A Story of Recovery:

Free Spirit Finds Freedom


When I came to this program over 12 years ago, I was a “free spirit.” I was (and still am) a freelance musician, with places to go and people to see. I didn’t want anything to hold me down from being able to get up and go wherever I wanted, whenever I wanted. I wanted to eat whatever I wanted whenever I wanted. I didn’t want to do my laundry or clean my home. I never wanted to make plans with friends, in case something better came along.

Well, nobody was more surprised than I was how I took to the structure and discipline of the FA program like a duck to water. I wasn’t too keen on weighing and measuring, because I was sure there must be a more “natural” way, but I was willing and full of relief. For the first time ever, I didn’t have to figure out if I had eaten enough or too much. I just ate what was in front of me and my sponsor said it was right. I loved writing down my food, because that meant I no longer had to spend untold hours in front of the refrigerator trying to figure out what I felt like eating, only to give up and spend more money in some fancy restaurant or take-out place. I enjoyed taking quiet time first thing every morning. I had always wanted a spiritual practice, but hadn’t the foggiest idea about how to go about that.
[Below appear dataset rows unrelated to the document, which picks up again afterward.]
(** Why the walk of [l] stops at [e]. *)
Definition ended (length : Z) (l : list Z) (e : Z) (st : CapStatus) : Prop :=
  match st with
  | none => False
  | valid => e = 0
  | malformed => e <> 0 /\ ~ (0x40 <= e <= 0xfc /\ e mod 4 = 0)
  | truncated => 0x40 <= e <= 0xfc /\ e mod 4 = 0 /\ length < e + 2
  | cycle => e ∈ l
  end.

(** The first power-management entry, 0 without one. *)
Definition firstPm (b : buf) (l : list Z) : Z := default 0 (List.find (fun o => byte_at b o =? 1) l).

(** What the entries [l] leave in the snapshot. *)
Record recorded (b : buf) (length : Z) (l : list Z) (out : Snapshot) : Prop := {
  rec_count : capabilityCount out = zlen l;
  rec_caps : forall id, 0 <= id -> Z.testbit (capabilities out) id = true <->
    id < 64 /\ exists o, o ∈ l /\ byte_at b o = id;
  rec_pm : pmOffset out = firstPm b l;
  rec_pmReadable : pmControlReadable out = negb (firstPm b l =? 0) && (firstPm b l + 6 <=? length);
  rec_pmControl : pmControlStatus out =
    if pmControlReadable out then le16_at b (firstPm b l + 4) else 0
}.

(** The members the walk does not write. *)
Definition header (s : Snapshot) : Z * Z * Z * Z * Z * (Z * Z * list Z) :=
  (vendorID s, deviceID s, subsystemVendor s, subsystemDevice s, s_command s,
   (revision s, headerType s, bars s)).

Record walked (b : buf) (length : Z) (l : list Z) (visited : Z) (out : Snapshot) : Prop := {
  wk_nodup : NoDup l;
  wk_ok : Forall (entryOk length) l;
  wk_visited : forall k, 0 <= k -> Z.testbit visited k = true <-> exists o, o ∈ l /\ o / 4 = k;
  wk_rec : recorded b length l out;
  wk_status : capStatus out = valid
}.

Lemma aligned_flag o : 0 <= o < 256 -> flag o 3 = negb (o mod 4 =? 0).
Proof. intros Ho. unfold flag. change 3 with (Z.ones 2). rewrite Z.land_ones by lia. reflexivity. Qed.

(** There is room for 48 entries only. *)
Lemma entries_bound length l : NoDup l -> Forall (entryOk length) l -> (List.length l <= 48)%nat.
Proof.
  intros Hn Hf. assert (Hd : NoDup (map (fun o => o / 4) l)).
  { apply NoDup_fmap_2_strong; [|exact Hn]. intros x y Hx Hy Hxy.
    rewrite Forall_forall in Hf. destruct (Hf x Hx) as (?&?&?), (Hf y Hy) as (?&?&?).
    Z.div_mod_to_equations. lia. }
  assert (Hi : forall x, x ∈ map (fun o => o / 4) l -> x ∈ seqZ 16 48).
  { intros x Hx. apply list_elem_of_fmap in Hx as (o & -> & Ho). apply elem_of_seqZ.
    rewrite Forall_forall in Hf. destruct (Hf o Ho) as (?&?&?). Z.div_mod_to_equations. lia. }
  pose proof (submseteq_length _ _ (NoDup_submseteq _ _ Hd Hi)) as Hl.
  rewrite length_map, length_seqZ in Hl. lia.
Qed.

Lemma firstPm_snoc b l o :
  firstPm b (l ++ [o]) = if existsb (fun o => byte_at b o =? 1) l then firstPm b l
                         else if byte_at b o =? 1 then o else 0.
Proof.
  unfold firstPm. induction l as [|x l IH]; simpl; [destruct (byte_at b o =? 1); reflexivity|].
  destruct (byte_at b x =? 1); [reflexivity|exact IH].
Qed.

Lemma firstPm_none b length l : Forall (entryOk length) l ->
  (firstPm b l =? 0) = negb (existsb (fun o => byte_at b o =? 1) l).
Proof.
  unfold firstPm. induction l as [|x l IH]; intros Hf; [reflexivity|].
  inversion_clear Hf as [|? ? Hx Hl]. simpl. destruct (byte_at b x =? 1); simpl; [|apply IH; exact Hl].
  destruct Hx. lia.
Qed.

Lemma firstPm_range b length l : Forall (entryOk length) l -> firstPm b l <> 0 -> entryOk length (firstPm b l).
Proof.
  unfold firstPm. induction l as [|x l IH]; simpl; intros Hf Hn; [congruence|].
  inversion_clear Hf. destruct (byte_at b x =? 1); simpl in *; [assumption|auto].
Qed.
Lemma runTurn_wp steps start i r g : tableOk steps -> 0 <= i < zlen steps -> between steps i r g ->
  wpm sequencer (runTurn steps start i) r g (fun x r' g' => match x with
    | Some None => between steps (i + 1) r' g'
    | Some (Some _) => ranAs steps r' g' /\ error r' <> noError
    | None => False end).
Proof.
  intros [Hn Hs] Hi (Ht & He & Hw). unfold runTurn, pauseUs. set (s := nth (Z.to_nat i) steps _).
  pose proof (actsFor_drop steps i Hi) as Hd. fold s in Hd. rewrite Hd in Ht.
  pose proof (writeCount_for steps) as Hb. pose proof (writeCount_nonneg (todo g)) as Hb2.
  pose proof (writeCount_drop (Z.to_nat i) steps) as Hb3. rewrite Hd, <- Ht in Hb3.
  do 2 wstep. wstep. apply nowUs_wp; [exact I|intros now _; cbn beta iota]. change (next sequencer g NowUs now) with g.
  wstep.
  { do 2 wstep. wstep. split; [|discriminate]. split; [exact Hw|]. cbn. split; [exact Hi|].
    exists [], (actsOf s). split; [apply actsOf_nonempty|]. split; [reflexivity|exact Ht]. }
  wstep.
  { apply bool_decide_eq_true in Heqb0. wstep. apply dcall_wp.
    { cbn. rewrite Ht. unfold actsOf. rewrite Heqb0. reflexivity. }
    intros [] _. wstep.
    assert (Hg : todo (next sequencer g (PauseUs (intervalUs s)) tt) = actsFor (drop (Z.to_nat i + 1) steps)).
    { cbn. rewrite Ht. unfold actsOf. rewrite Heqb0. cbn. rewrite Ht. unfold actsOf. rewrite Heqb0. reflexivity. }
    split; [rewrite Hg; do 2 f_equal; lia|]. split; [exact He|]. rewrite Hg. cbn [writes update_field]. rewrite Ht in Hw.
    rewrite writeCount_app in Hw. unfold actsOf in Hw. rewrite Heqb0 in Hw. exact Hw. }
  apply bool_decide_eq_false in Heqb0.
  wstep. eapply wpm_mono; [apply (runStep_wp s start (actsFor (drop (Z.to_nat i + 1) steps))); [exact Heqb0| |exact Ht|]|].
  2: { cbn. change (2 ^ 30) with 1073741824 in Hn. change (2 ^ 31) with 2147483648. lia. }
  { rewrite Forall_forall in Hs. apply Hs. unfold s. unfold zlen in Hi.
    destruct (lookup_lt_is_Some_2 steps (Z.to_nat i)) as [x Hx]; [lia|]. rewrite nth_lookup, Hx. cbn.
    eapply list_elem_of_lookup_2. exact Hx. }
  intros [e|] r1 g1 (Hf & H1 & H2); [|contradiction]. cbn in Hf, H1. destruct Hf as [F1 F2]. cbn in F1, F2.
  do 2 wstep. wstep. destruct (decide (e = noError)) as [->|Hne].
  - rewrite bool_decide_true by reflexivity. split; [rewrite H2; do 2 f_equal; lia|]. split; [reflexivity|]. cbn. lia.
  - rewrite bool_decide_false by exact Hne. split; [|exact Hne]. split; [cbn; lia|]. cbn.
    rewrite bool_decide_false by exact Hne. rewrite F2. split; [exact Hi|].
    destruct e; [congruence|..]; destruct H2 as (did & left & L1 & L2 & L3); exists did, left; auto.
Qed.

Lemma runBody_wp steps : tableOk steps ->
  wpm sequencer (runBody steps) newSeq (sequencerFor (actsFor steps)) (fun _ r g => ranAs steps r g).
Proof.
  intros Hok. unfold runBody. wstep. apply nowUs_wp; [exact I|intros start _; cbn beta iota]. wstep.
  apply (wpm_for_loop _ (between steps)); [apply zlen_nonneg| | |].
  - split; [reflexivity|]. split; [reflexivity|]. cbn. lia.
  - intros j r g Hj Hb. eapply wpm_mono; [apply runTurn_wp; eassumption|].
    intros [[[]|]|] r' g' H; [apply wpm_ret; apply H|exact H|contradiction].
  - intros r g (H1 & H2 & H3). wstep.
    assert (Ht : todo g = []) by (rewrite H1; unfold zlen; rewrite Nat2Z.id, drop_all; reflexivity).
    split; [exact H3|]. cbn [error stepIndex update_field]. cbn. rewrite H2, bool_decide_true by reflexivity. auto.
Qed.
End sequencer.

(** The calls of a table: at most 1001 readings for a wait. *)
Definition waitsBounded (steps : list Step) : Prop :=
  Forall (fun s => timeoutUs s / intervalUs s <= 1000) steps.

Lemma poll_cost a m v interval timeout seqStart : timeout / interval <= 1000 ->
  mcost (poll a m v interval timeout seqStart) 4005.
Proof.
  intros Hl. eapply mcost_le; [unfold poll, pollTurn, pauseUs; cbv zeta; mcost|]; try lia.
Qed.

Lemma run_cost steps : waitsBounded steps -> cost (run steps) (1 + zlen steps * 4009).
Proof.
  intros Hb. unfold run. apply (cost_final (runBody steps)). unfold runBody.
  assert (Ht : forall start i, mcost (runTurn steps start i) 4009).
  { intros start i. unfold runTurn, pauseUs. set (s := nth _ _ _).
    assert (Hs : timeoutUs s / intervalUs s <= 1000).
    { unfold s. rewrite nth_lookup. destruct (steps !! Z.to_nat i) eqn:E; [|vm_compute; discriminate].
      cbn. eapply Forall_lookup_1 in Hb; [|exact E]. exact Hb. }
    pose proof (poll_cost (address s) (mask s) (value s) (intervalUs s) (timeoutUs s) start Hs) as Hp.
    pose proof (poll_cost xtalControl 0x80000000 0 50 50000 start ltac:(vm_compute; discriminate)) as Hp2.
    assert (Hr : mcost (runStep s start) 4007).
    { unfold runStep. destruct (kind s).
      4: { eapply mcost_le; [exact Hp|lia]. }
      5: { unfold xtalStep, setLast. eapply mcost_le; [cbv zeta; mcost|]; lia. }
      all: unfold writeStep, newValue, setLast; eapply mcost_le; [mcost|]; lia. }
    eapply mcost_le; [mcost; try (destruct a0; [apply mcost_ret|apply mcost_modify])|]; lia. }
  pose proof (zlen_nonneg steps).
  eapply mcost_le; [mcost; try (destruct a0; [apply mcost_ret|apply mcost_modify])|]; lia.
Qed.

(** whatever the device and the clock do, running a table performs its
    actions in order and nothing else: each write goes to a listed register
    and is the step's own, computed from the last usable reading of that
    register; a command goes to the crystal interface only when it was read
    idle, and the next action waits for it to end; a wait is left only when
    its bits were read.  The result tells how far it came: without an error
    every action is done; with one, the actions up to the reported step are
    done, that step is not complete and nothing after it has begun; the
    number of writes is the number the device accepted.  With waits of at
    most 1001 readings a table of [n] steps makes at most [1 + 4009 n] calls. *)
Theorem run_follows steps tr r : tableOk steps -> waitsBounded steps -> exec (run steps) tr r ->
  let g := after sequencer (sequencerFor (actsFor steps)) tr in
  accepts sequencer (sequencerFor (actsFor steps)) tr /\ ranAs steps r g /\ zlen tr <= 1 + zlen steps * 4009.
Proof.
  intros Hok Hb He. pose proof (run_cost steps Hb tr r He) as Hc.
  destruct (wpm_exec sequencer (runBody steps) newSeq (sequencerFor (actsFor steps)) (ranAs steps) tr r) as [Ha Hr].
  - apply runBody_wp. exact Hok.
  - exact He.
  - apply relies_trivial. intros; exact I.
  - auto.
Qed.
Before FA, I was fat and proud. I couldn’t figure out how I got fat, because I thought I didn’t eat that much. It was within my first couple of weeks in FA when my personal myth of not having been a person who “ate that much” got shattered. It was also during that time that the true nature of my obsession with food was revealed to me.

I had never had to sit through the discomfort of a food thought before. In my disease, if I got a food thought, I acted on it. I didn’t rest until I got that food. I missed whole mornings of classes during college, hunting for the magic food that called to me. I shopped for ingredients meals that would fix a wounded relationship. It was all in the name of “taking care of myself.”

As you can imagine, life is uncomfortable when your head is constantly full of food thoughts. I often share at my meetings that I was not an “instant neutral” around the food.  But I clung to the tools my sponsor had given me. I ran up my phone bill (there was no such thing as unlimited long distance then), and I asked God for help. I had no experience in asking God for help, but that’s what she told me to do, so I did it. Sometimes I said, “God, please help me through the next 60 seconds without eating.” The 60 seconds would pass, and I had something to be grateful for.

That’s how it started for me, one minute at a time. The minutes added up to hours, days, weeks, months, and years. I still need to keep things one day at a time. In 12 years, I’ve had my share of bumps and bruises, and I know that all I have is one day. What a gift to have a chance to remember those first 90 days, where I learned to keep it simple and find freedom in discipline.